A Polish woman who was fully vaccinated in Malta months ago has spoken up about the difficulties she is encountering to obtain a vaccine certificate.
Ana* has been living in Malta for around a year and has a Maltese boyfriend. A few months ago, she got vaccinated against COVID-19, part of a prioritised cohort because she used to work at a private medical clinic.
However, she told Lovin Malta that she’s been unable to obtain her vaccination certificate which would allow her to travel to Poland and return home without needing to quarantine for two weeks.
This is because the system isn’t accepting her Polish ID card as proof of identity and is asking her for Maltese documentation, which she never got because – as an EU citizen – it wasn’t necessary for her to work in Malta.
She said she’s been trying to find a solution since the end of May but is still in the dark.
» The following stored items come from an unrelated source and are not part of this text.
(** * Resolution and caching engine of the Pandoc reference list plugin

    Shallow embedding of [src/bib/bibManager.ts] (the class [BibManager]
    and the helpers above it) and of the parts of [src/editorExtension.ts]
    that read what the manager stores.

    - A method is a computation over the state of the manager and of the
      application around it; it returns a value or throws, and it leaves a
      trace of the calls it makes on its collaborators.  Asynchronous calls
      are embedded in the order in which the awaits sequence them, and
      [getReferenceList] is embedded from the point where its two init
      promises have resolved.
    - The collaborators whose code lives in other files (the citation
      parser, the style engine, the style, locale and bibliography
      transport, the DOM parser) are the fields of the record [Env].  The
      construction of a style engine and the calls on it have no handler
      in the source: what they throw ends the method that makes them.
    - Of the loaders of the global bibliography, [loadGlobalZBib] is
      embedded, with [getLangAndStyle] and [setFuse].  [loadGlobalBibFile]
      is not: it calls [getLangAndStyle] without awaiting it, so what it
      does next depends on how far the helpers of another file run before
      they first suspend.  [reinit] is embedded up to the loader it runs,
      whose outcome each statement about it quantifies over.  [destroy],
      which detaches the manager from the plugin, is not embedded.
    - Of the editor extension, the state field [citeKeyCacheField] and the
      decorations that [mkDeco] hands to the range set builder are
      embedded; the builder and the widgets are outside. *)

From Stdlib Require Import ZArith List String Ascii Lia Bool.
From stdpp Require Import base gmap sets list strings sorting.

Local Open Scope string_scope.
Local Open Scope Z_scope.
Local Open Scope nat_scope.

(** ** JavaScript values and string primitives *)

Module JS.

(** ToBoolean on a string: only the empty string is falsy. *)
Definition truthy (s : string) : bool :=
  match s with EmptyString => false | String _ _ => true end.

(** ToBoolean on [string | undefined]. *)
Definition truthy_opt (o : option string) : bool :=
  match o with Some s => truthy s | None => false end.

(** [a || undefined] on [string | undefined]. *)
Definition or_undefined (o : option string) : option string :=
  if truthy_opt o then o else None.

(** [a || b] on [string | undefined]. *)
Definition or_else (a b : option string) : option string :=
  if truthy_opt a then a else b.

(** [a ?? b]: only [undefined] (and [null]) fall through. *)
Definition nullish (a : option string) (b : string) : string :=
  match a with Some s => s | None => b end.

(** A string holds the UTF-8 encoding of the JavaScript string.  The white
    space that [trim], [parseInt] and the class [\s] recognise, each
    character by the bytes of its encoding: TAB, LF, VT, FF, CR, SP, U+00A0,
    U+1680, U+2000 to U+200A, U+2028, U+2029, U+202F, U+205F, U+3000 and
    U+FEFF. *)
Definition white_space_codes : list (list nat) :=
  [ [9]; [10]; [11]; [12]; [13]; [32]; [194; 160]; [225; 154; 128];
    [226; 128; 128]; [226; 128; 129]; [226; 128; 130]; [226; 128; 131];
    [226; 128; 132]; [226; 128; 133]; [226; 128; 134]; [226; 128; 135];
    [226; 128; 136]; [226; 128; 137]; [226; 128; 138]; [226; 128; 168];
    [226; 128; 169]; [226; 128; 175]; [226; 129; 159]; [227; 128; 128];
    [239; 187; 191] ].

Definition white_space : list (list ascii) :=
  map (map ascii_of_nat) white_space_codes.

Fixpoint starts_with (p l : list ascii) : bool :=
  match p, l with
  | [], _ => true
  | a :: p', b :: l' => (Ascii.eqb a b && starts_with p' l')%bool
  | _ :: _, [] => false
  end.

(** The number of bytes of the character at the head of [l] when it is one
    of [chars]; 0 when it is none of them. *)
Definition head_length (chars : list (list ascii)) (l : list ascii) : nat :=
  match find (λ p, starts_with p l) chars with
  | Some p => length p
  | None => 0
  end.

(** [l] without the characters of [chars] at its head; [n] bounds the
    number of characters dropped, and the length of [l] is enough. *)
Fixpoint drop_chars (chars : list (list ascii)) (n : nat) (l : list ascii)
  : list ascii :=
  match n with
  | O => l
  | S n' =>
      match head_length chars l with
      | O => l
      | S k => drop_chars chars n' (drop (S k) l)
      end
  end.

(** The white space at the head of a string dropped. *)
Definition drop_ws (l : list ascii) : list ascii :=
  drop_chars white_space (length l) l.

(** The white space at the end of a string dropped: the same walk over the
    reversed string, for the reversed encodings. *)
Definition drop_ws_end (l : list ascii) : list ascii :=
  rev (drop_chars (map (@rev ascii) white_space) (length l) (rev l)).

(** [String.prototype.trim]. *)
Definition trim (s : string) : string :=
  string_of_list_ascii (drop_ws_end (drop_ws (list_ascii_of_string s))).

(** [s.split(sep)] for a one-character separator: never empty. *)
Fixpoint split_on_aux (sep : ascii) (cur : list ascii) (l : list ascii)
  : list string :=
  match l with
  | [] => [string_of_list_ascii (rev cur)]
  | c :: l' =>
      if Ascii.eqb c sep
      then string_of_list_ascii (rev cur) :: split_on_aux sep [] l'
      else split_on_aux sep (c :: cur) l'
  end.

Definition split_on (sep : ascii) (s : string) : list string :=
  split_on_aux sep [] (list_ascii_of_string s).

(** [s.split(/\s+/)]: a run of white space is one separator.  [skip] counts
    the bytes of a white space character still to pass. *)
Fixpoint split_ws_aux (skip : nat) (cur : list ascii) (in_ws : bool)
    (l : list ascii) : list string :=
  match l with
  | [] => [string_of_list_ascii (rev cur)]
  | c :: l' =>
      match skip with
      | S k => split_ws_aux k cur in_ws l'
      | O =>
          match head_length white_space l with
          | S k =>
              if in_ws then split_ws_aux k cur true l'
              else string_of_list_ascii (rev cur) :: split_ws_aux k [] true l'
          | O => split_ws_aux 0 (c :: cur) false l'
          end
      end
  end.

Definition split_ws (s : string) : list string :=
  split_ws_aux 0 [] false (list_ascii_of_string s).

(** [parts.join(sep)]. *)
Fixpoint join (sep : string) (parts : list string) : string :=
  match parts with
  | [] => EmptyString
  | [p] => p
  | p :: ps => p ++ sep ++ join sep ps
  end.

(** [/^http/.test(s)]. *)
Definition starts_with_http (s : string) : bool :=
  String.prefix "http" s.

(** The members that every plain object inherits from [Object.prototype]. *)
Definition object_prototype : list string :=
  [ "constructor"; "__defineGetter__"; "__defineSetter__"; "hasOwnProperty";
    "__lookupGetter__"; "__lookupSetter__"; "isPrototypeOf";
    "propertyIsEnumerable"; "toString"; "valueOf"; "__proto__";
    "toLocaleString" ].

(** What [table[key]] reads from a plain object that holds strings: a
    string of its own, a member it inherits (a function, or the prototype
    itself under [__proto__]), or [undefined]. *)
Inductive member : Type :=
  | Own (s : string)
  | Inherited
  | Undefined.

Definition get (table : gmap string string) (key : string) : member :=
  match table !! key with
  | Some s => Own s
  | None => if bool_decide (key ∈ object_prototype) then Inherited else Undefined
  end.

(** ToBoolean on what [table[key]] reads. *)
Definition truthy_member (m : member) : bool :=
  match m with
  | Own s => truthy s
  | Inherited => true
  | Undefined => false
  end.

(** A number as [parseInt] returns it: NaN, an infinity, or an integer
    that a double holds. *)
Inductive number : Type :=
  | NaN
  | Infinity (negative : bool)
  | Int (z : Z).

(** The double nearest to the integer [sign * a], for [a] that is not
    negative: the significand has 53 bits, a tie goes to the even
    significand, and a magnitude of 2^1024 or more is an infinity. *)
Definition to_double (sign a : Z) : number :=
  if (a <? 2 ^ 53)%Z then Int (sign * a)
  else
    let e := (Z.log2 a - 52)%Z in
    let q := Z.shiftr a e in
    let r := (a - Z.shiftl q e)%Z in
    let half := Z.shiftl 1 (e - 1) in
    let q :=
      if ((half <? r) || ((r =? half) && Z.odd q))%Z%bool then (q + 1)%Z
      else q in
    let v := Z.shiftl q e in
    if (2 ^ 1024 <=? v)%Z then Infinity (sign <? 0)%Z else Int (sign * v).

(** Value of a digit character in the given radix, if it is one. *)
Definition digit_val (radix : Z) (c : ascii) : option Z :=
  let n := Z.of_nat (nat_of_ascii c) in
  let v :=
    if ((48 <=? n) && (n <=? 57))%Z%bool then Some (n - 48)%Z
    else if ((97 <=? n) && (n <=? 122))%Z%bool then Some (n - 87)%Z
    else if ((65 <=? n) && (n <=? 90))%Z%bool then Some (n - 55)%Z
    else None in
  match v with
  | Some d => if (d <? radix)%Z then Some d else None
  | None => None
  end.

(** Longest prefix of digits, accumulated left to right; [None] when the
    prefix is empty. *)
Fixpoint digits (radix : Z) (acc : option Z) (l : list ascii) : option Z :=
  match l with
  | [] => acc
  | c :: l' =>
      match digit_val radix c with
      | Some d =>
          digits radix
            (Some (match acc with Some a => a * radix + d | None => d end)%Z)
            l'
      | None => acc
      end
  end.

(** The integer a property key stands for when it is an array index: the
    canonical decimal form of an integer below 2^32 - 1. *)
Definition array_index (k : string) : option Z :=
  match list_ascii_of_string k with
  | [] => None
  | c :: l =>
      let zero := Nat.eqb (nat_of_ascii c) 48 in
      let single := match l with [] => true | _ :: _ => false end in
      if (forallb (λ d, (48 <=? nat_of_ascii d) && (nat_of_ascii d <=? 57))
            (c :: l)
          && (negb zero || single))%bool
      then
        match digits 10 None (c :: l) with
        | Some n => if (n <? 2 ^ 32 - 1)%Z then Some n else None
        | None => None
        end
      else None
  end.

Definition is_x (c : ascii) : bool :=
  let n := nat_of_ascii c in (Nat.eqb n 120 || Nat.eqb n 88)%bool.

(** [parseInt(s)] without a radix argument: the white space at the head is
    passed, then a sign, then the prefix of a hexadecimal number; the digits
    that follow give the value, rounded to a double. *)
Definition parseInt (s : string) : number :=
  let l := drop_ws (list_ascii_of_string s) in
  let '(sign, l) :=
    match l with
    | c :: l' =>
        if Nat.eqb (nat_of_ascii c) 45 then ((-1)%Z, l')
        else if Nat.eqb (nat_of_ascii c) 43 then (1%Z, l')
        else (1%Z, l)
    | [] => (1%Z, l)
    end in
  let '(radix, l) :=
    match l with
    | z :: x :: l' =>
        if (Nat.eqb (nat_of_ascii z) 48 && is_x x)%bool
        then (16%Z, l') else (10%Z, l)
    | _ => (10%Z, l)
    end in
  match digits radix None l with
  | Some v => to_double sign v
  | None => NaN
  end.

(** [a === n] for an integer [a] and what [parseInt] returns. *)
Definition strict_eq (a : Z) (n : number) : bool :=
  match n with
  | Int z => bool_decide (a = z)
  | _ => false
  end.

End JS.

(** ** The least-recently-used cache behind [fileCache] *)

Module LRU.
Section lru.
Context {K V : Type} `{EqDecision K}.

(** Modelled from the spec: the class [LRUCache] comes from the package
    [lru-cache], which is not part of the sources.  The spec describes it as
    a capacity-bounded map with access-order tracking (move to front) that
    evicts the least recently used entry at capacity.  [entries] lists the
    cached pairs from the most to the least recently used. *)
Record t : Type := mk { max : nat; entries : list (K * V) }.

(** Modelled from the spec: [new LRUCache({ max })] of the missing package. *)
Definition create (n : nat) : t := mk n [].

Fixpoint assoc (k : K) (l : list (K * V)) : option V :=
  match l with
  | [] => None
  | (k', v) :: l' => if decide (k' = k) then Some v else assoc k l'
  end.

Fixpoint remove (k : K) (l : list (K * V)) : list (K * V) :=
  match l with
  | [] => []
  | (k', v) :: l' => if decide (k' = k) then remove k l' else (k', v) :: remove k l'
  end.

(** Modelled from the spec: [peek] of the missing package, a lookup that
    leaves the access order alone. *)
Definition peek (k : K) (c : t) : option V := assoc k (entries c).

(** Modelled from the spec: [has] of the missing package; it does not count
    as a use. *)
Definition has (k : K) (c : t) : bool :=
  match peek k c with Some _ => true | None => false end.

(** Modelled from the spec: [get] of the missing package; a hit moves the
    entry to the front of the access order. *)
Definition get (k : K) (c : t) : option V * t :=
  match peek k c with
  | Some v => (Some v, mk (max c) ((k, v) :: remove k (entries c)))
  | None => (None, c)
  end.

(** Modelled from the spec: [set] of the missing package; the written entry
    becomes the most recently used one and, when the capacity is exceeded,
    the least recently used entry is evicted. *)
Definition set (k : K) (v : V) (c : t) : t :=
  mk (max c) (take (max c) ((k, v) :: remove k (entries c))).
“I’ve contacted so many offices. I recently visited a service.gov branch but they told me that unfortunately I need a Maltese ID. I contacted the vaccination team at Mater Dei and they told me to send a scan of my vaccine card and my personal details, but it’s been a few days now and haven’t got a response.”
“Whenever I send emails or call departments, they either don’t reply or tell me to send my details but then nothing happens. I’ve lost track of how many people I’ve sent my personal details to.”
Ana said she urgently needs to travel to Poland next week to sort out an important family matter and is seriously considering getting vaccinated again while she’s there so that she can obtain a certificate and return to Malta without having to quarantine.
However, she’s concerned about the risks such a move will entail.
“Malta is once again breaching international laws,” she warned. “As a patient I have all rights to receive my personal medical documentation. I have tax residency and I pay my taxes here. This is the third European country I’ve lived in besides Poland and this is the first time the authorities haven’t recognised my ID.”
“I cannot further express my disappointment about how this whole procedure is being handled by the Maltese government.”
Ana is not the only EU expat facing bureaucratic problems to obtain their vaccine certificate.
Karl*, an Austrian national, told Lovin Malta that he received his second vaccine dose at the start of June but was unable to download his certificate.
After weeks of failed attempts, he emailed a COVID-19 authority and received his certificate but with two mistakes – a typo in his name and the date of his second dose wrongly listed as the date the certificate was actually issued.
Karl plans to travel to Austria next week but is concerned that the Maltese and Austrian authorities may not recognise this certificate as valid.
“It’s outrageous that the government is still unable to issue correct vaccine certificates in a useful time, whilst making those certificates a requirement to avoid quarantine upon re-entry of the country,” he said.
Lovin Malta has sent questions to the Health Ministry to clarify what these people should do.